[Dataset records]

(* ===== verification/Envelope.v ===== *)
(** * Op envelopes (sunrise-crypto/src/op_envelope/, suite.rs; version.rs)

    The signed container every op travels in: its 15 known fields and the
    unknown ones a newer build added, the canonical encoding of it, what is
    hashed, signed and authenticated, sealing, decoding and opening.  BLAKE3,
    Ed25519 and XChaCha20-Poly1305 are parameters. *)

From Stdlib Require Import ZArith Lia.
From stdpp Require Import base tactics decidable countable option list gmap sorting strings numbers.
From S2P Require Import Prelude Bytes Hlc Cbor Wire.
Open Scope Z_scope.

(** ** The primitives the repository calls *)

Class Crypto := {
  (** [blake3::hash], and BLAKE3's [derive_key] mode: so many bytes of output
      for a context and the key material. *)
  blake3 : bytes → bytes;
  derive_key : string → bytes → nat → bytes;
  (** Ed25519: a secret key's public key, signing and verifying. *)
  public_key : bytes → bytes;
  sign : bytes → bytes → bytes;
  verify_ed25519 : bytes → bytes → bytes → bool;
  (** XChaCha20-Poly1305 by key, nonce, text and associated data. *)
  aead_seal_xchacha : bytes → bytes → bytes → bytes → option bytes;
  aead_open_xchacha : bytes → bytes → bytes → bytes → option bytes;
}.

(** What the primitives promise of a text they sealed or signed themselves. *)
Class CryptoLaws `{Crypto} : Prop := {
  length_sign sk m : length (sign sk m) = 64%nat;
  verify_sign sk m : verify_ed25519 (public_key sk) m (sign sk m) = true;
  aead_open_seal k n m aad c :
    aead_seal_xchacha k n m aad = Some c → aead_open_xchacha k n c aad = Some m;
}.

(** [derive_key_32] (blake3_kdf.rs). *)
Definition derive_key_32 `{Crypto} (context : string) (key_material : bytes) : bytes :=
  derive_key context key_material 32.

(** ** Algorithm ids (suite.rs) *)

Module AeadAlgId.
Inductive t := None | XChaCha20Poly1305.
#[global] Instance eq_dec : EqDecision t. Proof. solve_decision. Defined.
Definition as_u32 (a : t) : Z := match a with None => 0 | XChaCha20Poly1305 => 1 end.
End AeadAlgId.

Module SigAlgId.
Inductive t := Ed25519.
#[global] Instance eq_dec : EqDecision t. Proof. solve_decision. Defined.
Definition as_u32 (a : t) : Z := match a with Ed25519 => 1 end.
End SigAlgId.

Definition aead_alg_id (v : Z) : option AeadAlgId.t :=
  match v with
  | 0 => Some AeadAlgId.None
  | 1 => Some AeadAlgId.XChaCha20Poly1305
  | _ => None
  end.

Definition sig_alg_id (v : Z) : option SigAlgId.t :=
  match v with
  | 1 => Some SigAlgId.Ed25519
  | _ => None
  end.

Definition AEAD_NONCE_LEN : nat := 24.

(** ** Document schema versions (version.rs) *)

Definition DOC_SCHEMA_V : Z := 22.
Definition DOC_SCHEMA_FP_PREFIX_LEN : nat := 8.
Definition DOC_SCHEMA_FLOOR : Z := 1.

Definition nibble (c : Z) : Z := if decide (48 ≤ c ≤ 57) then c - 48 else c - 97 + 10.
Fixpoint hex_pairs (b : bytes) : bytes :=
  match b with
  | hi :: lo :: b' => nibble hi * 16 + nibble lo :: hex_pairs b'
  | _ => []
  end.
Definition hex32 (s : string) : bytes := hex_pairs (text_bytes s).

Definition DOC_SCHEMA_FINGERPRINTS : list (Z * bytes) :=
  [(7, hex32 "fb893b62bb2f9bf7d9adf7ba95d5bee20498a63aa0e03c4f14a7a28a7d0d6fcb");
   (8, hex32 "69a555bc13a1b05143608bf16370bb6fcdb0268e514efdbc30df070049dbf58d");
   (9, hex32 "875fc9a8b8d426ff9c52dd6fa5ce2da8685903353fc58f98446c4825c2d7de01");
   (10, hex32 "e9a6d82f484ef86b75291f8d58f28e1a04bc6ee5f877de89da5afe0af03ff12c");
   (11, hex32 "3c75fc18c3369d0481d746a3534a34028ad1068a02ee6816e3062b830e6debd4");
   (12, hex32 "1be56767d868335916e893ff50e7a6097d942957f1687109b8cc17fb4e2176f1");
   (13, hex32 "09ede17ec2962b1bc05b1214681c7fc1f4af325955535c27119d709c35a2cf05");
   (14, hex32 "300fb530ec0d3b3c3e5e24ed878fb9cc866cb4f2a3496bd37388369887f3749b");
   (15, hex32 "953c59ed8729b185b79ca821da37d40facc115054b8c11150d19d8e0b6999de4");
   (16, hex32 "ac96923d0675fabe2162d286f5ba5af7cb15cc4c32a4311bcc36e2fa6ad6c9ef");
   (17, hex32 "2fc9c2a11793f1e1940133d9d5949ddff676fa2cb73fbfd65f2175c0215a2531");
   (18, hex32 "4093cc32794e193cf86235c9d79e31437b4e46f694f9b419e7f9414845617015");
   (19, hex32 "46ee3fe735d8a27674e96e7ea8962031c544c790aba22921c260dca4afee084e");
   (20, hex32 "7f0c318d6bb81e2f7d2c755d5271f3c229854133bbe21c1dbcf0a0da24979fc9");
   (21, hex32 "35b2c6020668ba962d8f799f533beebf2c3ee14d0237a05734b6cad8bb50cebe");
   (22, hex32 "878b79742cd6b1884edbbdc4977f89c29391aebff25cb005d9e1cfcaae9a9454")].

Definition doc_schema_fingerprint (v : Z) : option bytes :=
  snd <$> find (λ e, bool_decide (e.1 = v)) DOC_SCHEMA_FINGERPRINTS.

Definition doc_schema_fp_prefix (v : Z) : option bytes :=
  take DOC_SCHEMA_FP_PREFIX_LEN <$> doc_schema_fingerprint v.

(** ** The envelope (op_envelope/mod.rs) *)

Inductive OpEnvelopeError :=
  | BadMagic | Cbor | BadField (field : string) | UnknownAlg (what : string)
  | InconsistentAead | SigVerify | AeadAuth | DocSchemaTooOld (got floor : Z).

Definition SIG_DOMAIN : bytes := text_bytes "sunrise.op_envelope.v1".
Definition MAX_CHAIN_HEADS : nat := 256.

Record ChainHead := mkChainHead { ch_device_id : bytes; ch_seq : Z; ch_op_hash : bytes }.
#[export] Instance ChainHead_eq_dec : EqDecision ChainHead. Proof. solve_decision. Defined.

Record ChainLinks := mkChainLinks { cl_prev_hash : option bytes; cl_heads : list ChainHead }.
Definition no_links : ChainLinks := mkChainLinks None [].

Record OpEnvelope := mkOpEnvelope {
  e_v : Z;
  e_stream_id : bytes;
  e_device_id : bytes;
  e_seq : Z;
  e_hlc : Hlc;
  e_aead_alg : AeadAlgId.t;
  e_sig_alg : SigAlgId.t;
  e_epoch : Z;
  e_nonce : bytes;
  e_payload : bytes;
  e_sig : bytes;
  e_doc_schema_v : Z;
  e_schema_fp : option bytes;
  e_prev_hash : option bytes;
  e_heads : list ChainHead;
  e_unknown : gmap Z Value;
}.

[Work request] Copy every line above without altering a word.

[Answer section]
(* ===== verification/Envelope.v ===== *)
(** * Op envelopes (sunrise-crypto/src/op_envelope/, suite.rs; version.rs)

    The signed container every op travels in: its 15 known fields and the
    unknown ones a newer build added, the canonical encoding of it, what is
    hashed, signed and authenticated, sealing, decoding and opening.  BLAKE3,
    Ed25519 and XChaCha20-Poly1305 are parameters. *)

From Stdlib Require Import ZArith Lia.
From stdpp Require Import base tactics decidable countable option list gmap sorting strings numbers.
From S2P Require Import Prelude Bytes Hlc Cbor Wire.
Open Scope Z_scope.

(** ** The primitives the repository calls *)

Class Crypto := {
  (** [blake3::hash], and BLAKE3's [derive_key] mode: so many bytes of output
      for a context and the key material. *)
  blake3 : bytes → bytes;
  derive_key : string → bytes → nat → bytes;
  (** Ed25519: a secret key's public key, signing and verifying. *)
  public_key : bytes → bytes;
  sign : bytes → bytes → bytes;
  verify_ed25519 : bytes → bytes → bytes → bool;
  (** XChaCha20-Poly1305 by key, nonce, text and associated data. *)
  aead_seal_xchacha : bytes → bytes → bytes → bytes → option bytes;
  aead_open_xchacha : bytes → bytes → bytes → bytes → option bytes;
}.

(** What the primitives promise of a text they sealed or signed themselves. *)
Class CryptoLaws `{Crypto} : Prop := {
  length_sign sk m : length (sign sk m) = 64%nat;
  verify_sign sk m : verify_ed25519 (public_key sk) m (sign sk m) = true;
  aead_open_seal k n m aad c :
    aead_seal_xchacha k n m aad = Some c → aead_open_xchacha k n c aad = Some m;
}.

(** [derive_key_32] (blake3_kdf.rs). *)
Definition derive_key_32 `{Crypto} (context : string) (key_material : bytes) : bytes :=
  derive_key context key_material 32.

(** ** Algorithm ids (suite.rs) *)

Module AeadAlgId.
Inductive t := None | XChaCha20Poly1305.
#[global] Instance eq_dec : EqDecision t. Proof. solve_decision. Defined.
Definition as_u32 (a : t) : Z := match a with None => 0 | XChaCha20Poly1305 => 1 end.
End AeadAlgId.

Module SigAlgId.
Inductive t := Ed25519.
#[global] Instance eq_dec : EqDecision t. Proof. solve_decision. Defined.
Definition as_u32 (a : t) : Z := match a with Ed25519 => 1 end.
End SigAlgId.

Definition aead_alg_id (v : Z) : option AeadAlgId.t :=
  match v with
  | 0 => Some AeadAlgId.None
  | 1 => Some AeadAlgId.XChaCha20Poly1305
  | _ => None
  end.

Definition sig_alg_id (v : Z) : option SigAlgId.t :=
  match v with
  | 1 => Some SigAlgId.Ed25519
  | _ => None
  end.

Definition AEAD_NONCE_LEN : nat := 24.

(** ** Document schema versions (version.rs) *)

Definition DOC_SCHEMA_V : Z := 22.
Definition DOC_SCHEMA_FP_PREFIX_LEN : nat := 8.
Definition DOC_SCHEMA_FLOOR : Z := 1.

Definition nibble (c : Z) : Z := if decide (48 ≤ c ≤ 57) then c - 48 else c - 97 + 10.
Fixpoint hex_pairs (b : bytes) : bytes :=
  match b with
  | hi :: lo :: b' => nibble hi * 16 + nibble lo :: hex_pairs b'
  | _ => []
  end.
Definition hex32 (s : string) : bytes := hex_pairs (text_bytes s).

Definition DOC_SCHEMA_FINGERPRINTS : list (Z * bytes) :=
  [(7, hex32 "fb893b62bb2f9bf7d9adf7ba95d5bee20498a63aa0e03c4f14a7a28a7d0d6fcb");
   (8, hex32 "69a555bc13a1b05143608bf16370bb6fcdb0268e514efdbc30df070049dbf58d");
   (9, hex32 "875fc9a8b8d426ff9c52dd6fa5ce2da8685903353fc58f98446c4825c2d7de01");
   (10, hex32 "e9a6d82f484ef86b75291f8d58f28e1a04bc6ee5f877de89da5afe0af03ff12c");
   (11, hex32 "3c75fc18c3369d0481d746a3534a34028ad1068a02ee6816e3062b830e6debd4");
   (12, hex32 "1be56767d868335916e893ff50e7a6097d942957f1687109b8cc17fb4e2176f1");
   (13, hex32 "09ede17ec2962b1bc05b1214681c7fc1f4af325955535c27119d709c35a2cf05");
   (14, hex32 "300fb530ec0d3b3c3e5e24ed878fb9cc866cb4f2a3496bd37388369887f3749b");
   (15, hex32 "953c59ed8729b185b79ca821da37d40facc115054b8c11150d19d8e0b6999de4");
   (16, hex32 "ac96923d0675fabe2162d286f5ba5af7cb15cc4c32a4311bcc36e2fa6ad6c9ef");
   (17, hex32 "2fc9c2a11793f1e1940133d9d5949ddff676fa2cb73fbfd65f2175c0215a2531");
   (18, hex32 "4093cc32794e193cf86235c9d79e31437b4e46f694f9b419e7f9414845617015");
   (19, hex32 "46ee3fe735d8a27674e96e7ea8962031c544c790aba22921c260dca4afee084e");
   (20, hex32 "7f0c318d6bb81e2f7d2c755d5271f3c229854133bbe21c1dbcf0a0da24979fc9");
   (21, hex32 "35b2c6020668ba962d8f799f533beebf2c3ee14d0237a05734b6cad8bb50cebe");
   (22, hex32 "878b79742cd6b1884edbbdc4977f89c29391aebff25cb005d9e1cfcaae9a9454")].

Definition doc_schema_fingerprint (v : Z) : option bytes :=
  snd <$> find (λ e, bool_decide (e.1 = v)) DOC_SCHEMA_FINGERPRINTS.

Definition doc_schema_fp_prefix (v : Z) : option bytes :=
  take DOC_SCHEMA_FP_PREFIX_LEN <$> doc_schema_fingerprint v.

(** ** The envelope (op_envelope/mod.rs) *)

Inductive OpEnvelopeError :=
  | BadMagic | Cbor | BadField (field : string) | UnknownAlg (what : string)
  | InconsistentAead | SigVerify | AeadAuth | DocSchemaTooOld (got floor : Z).

Definition SIG_DOMAIN : bytes := text_bytes "sunrise.op_envelope.v1".
Definition MAX_CHAIN_HEADS : nat := 256.

Record ChainHead := mkChainHead { ch_device_id : bytes; ch_seq : Z; ch_op_hash : bytes }.
#[export] Instance ChainHead_eq_dec : EqDecision ChainHead. Proof. solve_decision. Defined.

Record ChainLinks := mkChainLinks { cl_prev_hash : option bytes; cl_heads : list ChainHead }.
Definition no_links : ChainLinks := mkChainLinks None [].

Record OpEnvelope := mkOpEnvelope {
  e_v : Z;
  e_stream_id : bytes;
  e_device_id : bytes;
  e_seq : Z;
  e_hlc : Hlc;
  e_aead_alg : AeadAlgId.t;
  e_sig_alg : SigAlgId.t;
  e_epoch : Z;
  e_nonce : bytes;
  e_payload : bytes;
  e_sig : bytes;
  e_doc_schema_v : Z;
  e_schema_fp : option bytes;
  e_prev_hash : option bytes;
  e_heads : list ChainHead;
  e_unknown : gmap Z Value;
}.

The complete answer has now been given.